North American organisation 100 Thieves has completed its Series B funding round, raising $35 million.
New York-based investment management company Artist Capital Management led the round, with Josh Dienstag, its Chief Investment Officer, joining 100 Thieves’ board of directors.
The round also included investment from Aglaé Ventures, the early stage investment program of Groupe Arnault – which is the controlling shareholder of Louis Vuitton Moet Hennessy (LVMH). LMVH itself houses over 70 different business across six sectors, including households names such as Fendi, Givenchy, Louis Vuitton, Marc Jacobs, and Hublot.

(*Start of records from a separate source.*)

Definition hook_of {K : Type} `{Kernel K} (fuel : nat) (k : visit_kind)
  : copier -> M K (Z * copier) :=
  match k with
  | VisitPre => on_reached_directory_pre
  | VisitPost => on_reached_directory_post
  | VisitNode kind => dispatch fuel kind
  end.

(** The record of one visit: which hook, the entry, the action the
    visit answered, the object after the visit, and the system calls made
    during it. *)
Record visited := mkvisited {
  v_kind   : visit_kind;
  v_ent    : ftsent;
  v_action : Z;
  v_copier : copier;
  v_events : list event
}.

(** [visit], returning its record as well. *)
Definition visit_logged {K : Type} `{Kernel K} (fuel : nat) (k : visit_kind)
    (ent : ftsent) (w : walk) : M K (Z * walk * visited) :=
  fun p =>
    match visit (hook_of fuel k) ent w p with
    | Some ((a, w'), p') =>
        Some ((a, w',
               mkvisited k ent a (w_copier w')
                         (skipn (List.length (p_trace p)) (p_trace p'))),
              p')
    | None => None
    end.

(** [walk_tree], returning the records of its visits, in order, as
    well: the same walk ([walk_tree_logged_erase] below). *)
Fixpoint walk_tree_logged {K : Type} `{Kernel K} (fuel : nat) (t : fts_tree)
    (w : walk) : M K (walk * list visited) :=
  match t with
  | FtsNode kind ent =>
      '(_, w, v) <- visit_logged fuel (VisitNode kind) ent w ;; ret (w, [v])
  | FtsDir ent children =>
      '(a, w, v) <- visit_logged fuel VisitPre ent w ;;
      if w_stop w || has_flag a FTS_Skip then ret (w, [v]) else
      '(w, l) <- (fix walk_list (ts : list fts_tree) (w : walk)
                    : M K (walk * list visited) :=
                    match ts with
                    | [] => ret (w, [])
                    | t :: ts' =>
                        '(w, l) <- walk_tree_logged fuel t w ;;
                        if w_stop w then ret (w, l) else
                        '(w, l') <- walk_list ts' w ;;
                        ret (w, l ++ l')
                    end) children w ;;
      if w_stop w then ret (w, v :: l) else
      '(_, w, v') <- visit_logged fuel VisitPost ent w ;;
      ret (w, v :: l ++ [v'])
  end.

(** The walk over the children of a directory, as [walk_tree_logged]
    runs it. *)
Fixpoint walk_list_logged {K : Type} `{Kernel K} (fuel : nat)
    (ts : list fts_tree) (w : walk) : M K (walk * list visited) :=
  match ts with
  | [] => ret (w, [])
  | t :: ts' =>
      bind (walk_tree_logged fuel t w)
           (fun x => match x with
                     | (w, l) =>
                         if w_stop w then ret (w, l) else
                         bind (walk_list_logged fuel ts' w)
                              (fun y => match y with
                                        | (w, l') => ret (w, l ++ l')
                                        end)
                     end)
  end.

(** A visit answered FAIL. *)
Definition visit_failed (v : visited) : bool := has_flag (v_action v) FTS_Fail.

(** The message retained after the visits [log] of a walk that began
    with the message [m0]: that of the last visit that answered FAIL,
    and [m0] if none did. *)
Definition retained (m0 : message) (log : list visited) : message :=
  fold_left (fun m v => if visit_failed v then _error_msg (v_copier v) else m)
            log m0.

(** No visit of [log] answered FAIL. *)
Definition all_fine (log : list visited) : bool :=
  forallb (fun v => negb (visit_failed v)) log.


(** Leaving the records out of a run. *)
Definition erase {K A B : Type} (r : option (A * B * proc K))
  : option (A * proc K) :=
  match r with
  | Some ((a, _), p) => Some (a, p)
  | None => None
  end.


(** ** What a step leaves behind *)

(** Started where [P] holds, [m] returns only with [Q] of its result and
    of the state it returns in. *)
Definition ends {K A : Type} (P : proc K -> Prop) (m : M K A)
    (Q : A -> proc K -> Prop) : Prop :=
  forall p a p', P p -> m p = Some (a, p') -> Q a p'.

Definition anywhere {K : Type} : proc K -> Prop := fun _ => True.

(** The value of [fmt::format(f, path, strerror(errno))] under the
    [errno] [e]. *)
Definition errno_message (f path : string) (e : Z) : message :=
  fmt_format f [ArgStr path; ArgStrerror e].

(** A helper with the one failure message [f] returns true and the
    object as it was, or false and the object with the message formatted
    with the [errno] it returns under. *)
Definition step_sets {K : Type} (f : string) (c : copier)
    (r : bool * copier) (p' : proc K) : Prop :=
  (fst r = true /\ snd r = c) \/
  (fst r = false /\
   snd r = set_error_msg c (errno_message f (_curtgtpath c) (p_errno p'))).

(** The messages the hook of a visit assigns for the node of [c], with
    [strerror] taken of [e]: one for each of its failing steps. *)
Definition own_messages (k : visit_kind) (c : copier) (e : Z)
  : list message :=
  let at_target f := errno_message f (_curtgtpath c) e in
  let removal := at_target "%s: Failed to remove old path: %s" in
  let finish := [ at_target "%s: Failed to copy attributes: %s";
                  at_target "%s: Failed to copy xattrs: %s" ] in
  match k with
  | VisitPre =>
      at_target "%s: Failed to create directory: %s"
      :: fmt_format "%s: Exists but is not a directory"
                    [ArgStr (_curtgtpath c)]
      :: finish
  | VisitPost => finish
  | VisitNode KFile =>
      removal :: at_target "%s: Failed to copy data: %s" :: finish
  | VisitNode KSymlink =>
      removal
      :: errno_message "%s: Failed to read symlink path: %s"
                       (fts_accpath (_curr c)) e
      :: at_target "%s: Failed to create symlink: %s" :: finish
  | VisitNode KBlockDevice =>
      removal :: at_target "%s: Failed to create block device: %s" :: finish
  | VisitNode KCharacterDevice =>
      removal :: at_target "%s: Failed to create character device: %s"
      :: finish
  | VisitNode KFifo =>
      removal :: at_target "%s: Failed to create FIFO pipe: %s" :: finish
  | VisitNode KSocket => []
  end.

(** A hook other than the pre-order hook of a directory answers without
    FAIL and leaves the object as it was, or answers [FTS_Fail] and
    leaves one of its messages, formatted with the [errno] it returns
    under. *)
Definition hook_sets {K : Type} (k : visit_kind) (c : copier)
    (r : Z * copier) (p' : proc K) : Prop :=
  ((fst r = FTS_OK \/ fst r = FTS_Skip) /\ snd r = c) \/
  (fst r = FTS_Fail /\
   exists m, In m (own_messages k c (p_errno p')) /\
             snd r = set_error_msg c m).

(** The message of the self-copy guard for the entry [ent]. *)
Definition guard_message (ent : ftsent) : message :=
  fmt_format "%s: Cannot copy on top of itself" [ArgStr (fts_path ent)].

(** A visit that answered FAIL has assigned the message its object
    carries: the guard has, and ended the walk, or the hook has, with one
    of its own messages for the entry. *)
Definition assigned_by_visit (v : visited) : Prop :=
  visit_failed v = true ->
  (v_action v = Z.lor FTS_Fail FTS_Stop /\
   _error_msg (v_copier v) = guard_message (v_ent v)) \/
  (has_flag (v_action v) FTS_Stop = false /\
   _curr (v_copier v) = v_ent v /\
   exists e,
     In (_error_msg (v_copier v)) (own_messages (v_kind v) (v_copier v) e)).

(** [m] begins with the call [s], made under the mask it was started
    with. *)
Definition begins_with {K A : Type} (s : syscall) (m : M K A) : Prop :=
  forall p a p', m p = Some (a, p') ->
    exists e rest,
      p_trace p' = p_trace p ++ e :: rest /\
      ev_call e = s /\ ev_umask e = p_umask p.

(** The target path [on_changed_path] computes for the entry [ent] in a
    walk configured as [c]. *)
Definition target_path_of (c : copier) (ent : ftsent) : string :=
  _curtgtpath (snd (on_changed_path (set_curr c ent))).

(** The pre-order visit of a directory that passed the self-copy guard
    begins with the [mkdir] of the directory's target path, asked for
    with all nine permission bits under the mask [umask]. *)
Definition creates_directory (c : copier) (umask : Z) (v : visited)
  : Prop :=
  v_kind v = VisitPre -> has_flag (v_action v) FTS_Stop = false ->
  same_file (sb_target c) (fts_statp (v_ent v)) = false /\
  _curtgtpath (v_copier v) = target_path_of c (v_ent v) /\
  exists e rest,
    v_events v = e :: rest /\
    ev_call e = SysMkdir (target_path_of c (v_ent v)) 511 /\
    ev_umask e = umask.

(** The visits of a walk in which no hook fails or skips: a directory
    before and after what is below it. *)
Fixpoint full_visits (t : fts_tree) : list (visit_kind * ftsent) :=
  match t with
  | FtsNode kind ent => [(VisitNode kind, ent)]
  | FtsDir ent children =>
      (VisitPre, ent) :: flat_map full_visits children ++ [(VisitPost, ent)]
  end.

Definition visit_key (v : visited) : visit_kind * ftsent :=
  (v_kind v, v_ent v).

(** No call that changes ownership, permission bits or an extended
    attribute. *)
Definition changes_nothing (s : syscall) : Prop :=
  match s with
  | SysChmod _ _ | SysLchown _ _ _ | SysLsetxattr _ _ _ _ => False
  | _ => True
  end.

Matthew “Nadeshot” Haag, Founder & CEO of 100 Thieves discussed the round: “This past year has been a massive success for 100 Thieves. Our esports teams are winning championships, our apparel is selling out, and our podcasts have topped the charts. Artist Capital Management saw our vision and our progress and has stepped up to support us. We now have everything we need to be the biggest gaming & esports brand in the world.”
100 Thieves will used the newly-raised capital to continue with the main arms of its business: esports, apparel, and content. It’s also developing a 15,000 square foot headquarters in Los Angeles which will house its entire operation, containing practice facilities and streaming stations, a content production soundstage, an apparel development workshop, and a retail storefront for new apparel collections.

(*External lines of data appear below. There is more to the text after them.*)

(** * GraphicsDevice: CPU <-> GPU transfer layer (Direct3D 11, Direct3D 9, Vulkan stand-in)

    A shallow embedding of [Plugin/GraphicsDevice/GraphicsDevice.h],
    [GraphicsDeviceD3D11.cpp], [GraphicsDeviceD3D9.cpp],
    [GraphicsDeviceVulkan.cpp] and [mpGraphicsDeviceD3D9.cpp].

    - C++ [int] is a [Z] reduced by [wrap_int]; [UINT] by [wrap_u32];
      [size_t] and [uint64_t] by [wrap_u64].
    - A pointer is an [option]: [None] is [nullptr].  A pointer to a COM
      object is [option handle]; a pointer to caller memory is
      [option (list byte)], the bytes of the allocation it points to.
    - The graphics driver is an interface ([Driver]); the methods of the
      device classes are programs in a state monad ([M]) over the device
      object, the driver state and the log of driver calls.  Undefined
      behaviour (null dereference, access outside an allocation,
      division by zero) stops a program with [Stuck]. *)

From Stdlib Require Import ZArith List Lia Bool String.
From Stdlib Require Import Strings.Byte.
From stdpp Require Import base option list gmap.
Import ListNotations.
Open Scope Z_scope.

(** ** Machine integers *)

Definition wrap_int (z : Z) : Z := (z + 2 ^ 31) mod 2 ^ 32 - 2 ^ 31.
Definition wrap_u32 (z : Z) : Z := z mod 2 ^ 32.
Definition wrap_u64 (z : Z) : Z := z mod 2 ^ 64.

Definition int_mul (a b : Z) : Z := wrap_int (a * b).
Definition int_add (a b : Z) : Z := wrap_int (a + b).
Definition int_shl (a n : Z) : Z := wrap_int (Z.shiftl a n).

(** ** GraphicsDevice.h *)

Module GraphicsDevice.

Inductive DeviceType := DT_Unknown | D3D9 | D3D11 | D3D12 | OpenGL | Vulkan | PS4.

Inductive Error :=
  | OK | Unknown | NotAvailable | InvalidParameter | OutOfMemory | InaccesibleFromCPU.

Definition Error_eqb (a b : Error) : bool :=
  match a, b with
  | OK, OK | Unknown, Unknown | NotAvailable, NotAvailable
  | InvalidParameter, InvalidParameter | OutOfMemory, OutOfMemory
  | InaccesibleFromCPU, InaccesibleFromCPU => true
  | _, _ => false
  end.

(** [enum class TextureFormat]: a bit-packed integer. *)
Definition TextureFormat := Z.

Dienstag commented on the investment: “As long-term investors, we believe that 100 Thieves has a differentiated approach to esports and gaming. 100 Thieves has a visionary founder, a best-in-class management team, and premier strategic shareholders. We are very excited to support 100 Thieves with the growth capital they need to see their vision through.”

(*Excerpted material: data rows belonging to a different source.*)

(** node.dispose(): disposes the subtree below the node, detaches the node
    from its parent and removes it from the graph.  [fuel] bounds the depth
    of the subtree. *)
Fixpoint disposeNode (fuel : nat) (id : nat) (s : CVDocument) : CVDocument :=
  match fuel with
  | O => s
  | S fuel' =>
      match s.(live) !! id with
      | None => s
      | Some n =>
          let s1 :=
            fold_left (fun acc c => disposeNode fuel' c acc) n.(children) s in
          let detached :=
            match n.(parent) with
            | Some p =>
                alter (fun pn => set_children (filter (fun c => c <> id) pn.(children)) pn)
                  p s1.(live)
            | None => s1.(live)
            end in
          set_disposed (s1.(disposed) ++ [id]) (set_live (delete id detached) s1)
      end
  end.

(** this.root: the scene node the constructor created. *)
Definition rootRef (s : CVDocument) : NodeRef :=
  {| graph := s.(innerGraph); node := s.(root); class := NVScene |}.

(** modelNode.createModel() *)
Definition createModel (n : NodeRef) : M CVDocument unit :=
  modify (fun s => set_live (alter (set_model (Some [])) n.(node) s.(live)) s).

(** The registration behind [model.derivatives.createModelAsset] and
    [createMeshAsset]; without a model component the receiver is
    undefined. *)
Definition createAsset (n : NodeRef) (a : ModelAsset) : M CVDocument unit :=
  let! data := gets (fun s => s.(live) !! n.(node)) in
  match data with
  | Some {| model := Some ds |} =>
      modify (fun s =>
        set_live (alter (set_model (Some (ds ++ [a]))) n.(node) s.(live)) s)
  | _ => throw (TypeError "model is undefined")
  end.

Definition createModelAsset (n : NodeRef) (assetPath : string)
    (quality : option Quality) : M CVDocument unit :=
  createAsset n {| paths := [assetPath]; requested := quality |}.

Definition createMeshAsset (n : NodeRef) (geoPath : string)
    (colorMapPath occlusionMapPath normalMapPath : option string)
    (quality : option Quality) : M CVDocument unit :=
  createAsset n
    {| paths := geoPath :: omap id [colorMapPath; occlusionMapPath; normalMapPath];
       requested := quality |}.

(** mergeParent?: boolean | NVNode | NVScene *)
Inductive MergeParent : Type :=
| MergeUndefined
| MergeBoolean (b : bool)
| MergeObject (n : NodeRef).

(** JavaScript truthiness of the optional arguments. *)
Definition truthyMerge (mp : MergeParent) : bool :=
  match mp with
  | MergeUndefined => false
  | MergeBoolean b => b
  | MergeObject _ => true
  end.

Definition truthyString (s : option string) : option string :=
  match s with
  | Some "" => None
  | other => other
  end.

(** Scratch maps of the importer and the exporter. *)
Abbreviation PathToComponent := (gmap string nat).
Abbreviation ComponentToPath := (gmap nat string).

Section Collaborators.

(** CVDocument.validator.validate(documentData) *)
Variable validate : IDocument -> bool.

(** this.isEmpty(), inherited from the graph component. *)
Variable isEmpty : CVDocument -> bool.

(** NVScene.fromDocument(document, sceneIndex, pathMap) and
    NVNode.fromDocument(document, nodeIndex, pathMap), called on the node
    given first; both may write to the path map. *)
Variable sceneFromDocument :
  NodeRef -> IDocument -> nat -> PathToComponent -> M CVDocument PathToComponent.
Variable nodeFromDocument :
  NodeRef -> IDocument -> nat -> PathToComponent -> M CVDocument PathToComponent.

(** this.getMainComponent(CVAssetReader).getAssetName(assetPath) *)
Variable getAssetName : string -> string.

(** The filter type INodeComponents and NVScene.toDocument(document,
    pathMap, components) on the root: the document it leaves and the
    scene index it returns. *)
Variable INodeComponents : Type.
Variable rootToDocument :
  CVDocument -> IDocument -> ComponentToPath -> option INodeComponents ->
  IDocument * nat.

Definition clearNodeTree : M CVDocument unit :=
  let! r := gets (fun s => s.(live) !! s.(root)) in
  match r with
  | None => throw (TypeError "this.root is undefined")
  | Some r =>
      forEach r.(children) (fun child =>
        modify (fun s => disposeNode (S (size s.(live))) child s))
  end.

Definition openDocument (documentData : IDocument)
    (assetPath : option string) (mergeParent : MergeParent)
    : M CVDocument unit :=
  (if negb (validate documentData) then
     throw (MkError "document schema validation failed")
   else ret tt) ;;
  (if negb (truthyMerge mergeParent) then clearNodeTree else ret tt) ;;
  let! root := gets rootRef in
  let parent :=
    match mergeParent with
    | MergeObject n => n
    | _ => root
    end in
  let! g := gets innerGraph in
  (if bool_decide (parent.(graph) <> g) then
     throw (MkError "invalid parent node")
   else ret tt) ;;
  let pathMap : PathToComponent := ∅ in
  match parent.(class) with
  | NVScene =>
      let! _ := sceneFromDocument parent documentData documentData.(scene) pathMap in
      ret tt
  | NVNode =>
      match documentData.(scenes) !! documentData.(scene) with
      | None => throw (TypeError "scene is undefined")
      | Some sc =>
          let rootIndices := sc.(scene_nodes) in
          let! _ :=
            fold_left
              (fun (acc : M CVDocument PathToComponent) rootIndex =>
                 let! pm := acc in
                 let! rootNode := createCustomNode NVNode in
                 addChild parent rootNode ;;
                 nodeFromDocument rootNode documentData rootIndex pm)
              rootIndices (ret pathMap) in
          ret tt
      end
  end ;;
  match truthyString assetPath with
  | Some p =>
      modify (set_assetPath p) ;;
      modify (set_name (getAssetName p))
  | None => ret tt
  end.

100 Thieves completed its Series A funding round in October last year, bringing in Drake and Scooter Braun as co-owners and strategic advisors. Braun also joined the organisation’s board of directors.
Esports Insider says: 100 Thieves has been majorly impressive in its short lifespan, catching up with longstanding organisations in all of the important ways: housing competitive teams, building a substantial following, and creating a demand for both its content and products. The quality of investors that it secures through its funding rounds is testament to what Nadeshot and his team are building.